Алексей Павлович потихоньку заговорил со мной. «Кто? Откуда? За что?..» Он так и сказал: «За что?» За три пневмонии с бронхитом? Получите хороший срок… Кстати, возьмите у медсестры баночку-плевалку, а то платков не хватит.
Потом он упомянул, что в Киеве живет его фронтовой друг.
— Может, слышали случайно о таком — Микола Н.?
Надо же! Я этого Миколу немного знал. Заговорили про него, а потом про огнем и смертью меченные фронтовые дороги.
— Дважды ездил в гости… Не тот Микола! — вздохнул Алексей Павлович. — Что голова побелела — четверть беды. Душа тиной затянулась…
Час прошел.
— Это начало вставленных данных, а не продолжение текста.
Lemma reinject_window l t k :
  slot t <= u8_max -> in_window (link_reinject_unacked l t) k <-> in_window l k \/ k = origin t.
Proof.
  intros Hs. unfold in_window, link_reinject_unacked, reinject_unacked. cbn [acks with_acks].
  rewrite (proj2 (u8_try_from_Some (slot t) (slot t))) by done. fold (origin t).
  destruct (BTreeMap.get (unacked_payloads (acks l)) (origin t)) eqn:Hg.
  - split; [by left|]. intros [?| ->]; [done|by rewrite Hg].
  - unfold insert_unacked. cbn [unacked_payloads set_unacked]. rewrite BTreeMap.get_insert.
    case_decide as Hk; [subst; split; [by right|by eexists]|]. split; [by left|]. intros [?| ->]; done.
Qed.

Lemma rebind_window l k : in_window (rebind l) k <-> in_window l k.
Proof.
  unfold in_window, rebind. cbn [acks with_acks reset_connection unacked_payloads].
  rewrite BTreeMap.get_map_values. by rewrite fmap_is_Some.
Qed.

(** Every retained turn ends up somewhere, and nothing that was somewhere is
    lost. *)
Lemma reinject_fold live ts : forall l pending,
  (forall t, t ∈ ts -> slot t <= u8_max) ->
  let r := foldl (reinject_one live) (l, pending) ts in
  (forall k, in_window l k -> in_window r.1 k) /\ (forall k, staged pending k -> staged r.2 k) /\
  forall t, t ∈ ts -> in_window r.1 (origin t) \/ staged r.2 (origin t).
Proof.
  induction ts as [|t ts IH]; intros l pending Hts; cbn [foldl].
  { split; [done|]. split; [done|]. intros t Ht. by apply elem_of_nil in Ht. }
  assert (Ht : slot t <= u8_max) by (apply Hts; left).
  assert (Hstep : exists l' p', reinject_one live (l, pending) t = (l', p') /\
    (forall k, in_window l k -> in_window l' k) /\ (forall k, staged pending k -> staged p' k) /\
    (in_window l' (origin t) \/ staged p' (origin t))).
  { unfold reinject_one. destruct (payload_fits live t) as [[|]|e]; do 2 eexists; (split; [done|]); cbn [fst snd].
    - split; [intros k Hk; apply reinject_window; tauto|]. split; [done|]. left. apply reinject_window; tauto.
    - split; [done|]. split; [intros k Hk; apply stage_spec; tauto|]. right. apply stage_spec. tauto.
    - split; [done|]. split; [intros k Hk; apply stage_spec; tauto|]. right. apply stage_spec. tauto. }
  destruct Hstep as (l' & p' & -> & Hw & Hp & Hon).
  destruct (IH l' p') as (Hw' & Hp' & Hall); [intros t' Ht'; apply Hts; by right|].
  cbv zeta in *. split; [auto|]. split; [auto|].
  intros t' [->|Ht']%elem_of_cons; [|by apply Hall]. destruct Hon; [left; by apply Hw'|right; by apply Hp'].
Qed.

Lemma minimum_le (zs : list Z) m x : minimum zs = Some m -> x ∈ zs -> m <= x.
Proof.
  revert m. induction zs as [|y zs IH]; intros m; cbn [minimum foldr]; [done|]. fold (minimum zs).
  intros [= <-] [->|Hx]%elem_of_cons; destruct (minimum zs) as [z|] eqn:Hm; try lia.
  - specialize (IH z eq_refl Hx). lia.
  - destruct zs; [by apply elem_of_nil in Hx|done].
Qed.

Lemma minimum_some (zs : list Z) x : x ∈ zs -> is_Some (minimum zs).
Proof. destruct zs; [by intros ?%elem_of_nil|by eexists]. Qed.

(** The oldest replayable number is below every unacked one of the slot. *)
Lemma oldest_replayable_le a s q :
  inv a -> is_Some (BTreeMap.get (unacked_payloads a) (s, q)) ->
  exists m, oldest_replayable_seq a s = Some m /\ m <= q.
Proof.
  intros Ha Hq. apply (elem_of_slot_seqs a) in Hq; [|done].
  pose proof (slot_seqs_sorted a s Ha) as Hs. unfold oldest_replayable_seq.
  destruct (slot_seqs a s) as [|m qs]; [by apply elem_of_nil in Hq|]. exists m. split; [done|].
  inversion Hs as [|? ? _ Hall]; subst. rewrite Forall_forall in Hall.
  apply elem_of_cons in Hq as [->|Hq]; [lia|]. specialize (Hall q Hq). lia.
Qed.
Одевались опять-таки, не знаю почему, второпях. Я отправился на массаж. И, хотя мне было назначено время, пришлось долго ждать под дверью. Потом дородная тетка кое-как похлопала и погладила мою спину, ни на минуту не умолкая. Я узнал, откуда она родом, кто ее муж, где учится сын; затем она сообщила мне, что ей надоели до смерти шумливые, требовательные и нетерпеливые больные, а уважает она вежливых тихих пациентов, таких, к примеру, как я, которые ждут и не ропщут… А вообще мужчины — еще ничего. Женщины, бабы — вот сущая беда! Я услышал несколько ярких характеристик, которые не по плечу были бы самому суровому сатирику.
Существенно обогащенный в области человековедения, благодарю многоречивую массажистку и спешу на электропроцедуру. Но меня возвращают. Все идут в спортивный зал. В тринадцать ноль-ноль — лечебная гимнастика.
Под руководством того же солидного методиста, бывшего, как я себе представил, чемпиона мира, мы ходим вокруг расставленных стульев, поднимая и опуская руки. Потом — ступая на пятки, на носки. Затем, сидя, проделываем бесконечные упражнения руками, ногами, головой. Я уже дышу с хрипом. Методист подходит и велит мне время от времени отдыхать. Он никого не выпускает из поля зрения. Тот закашлялся — сделай паузу, отдохни. Тот сегодня тяжелее дышит — из каждых двух упражнений делай одно.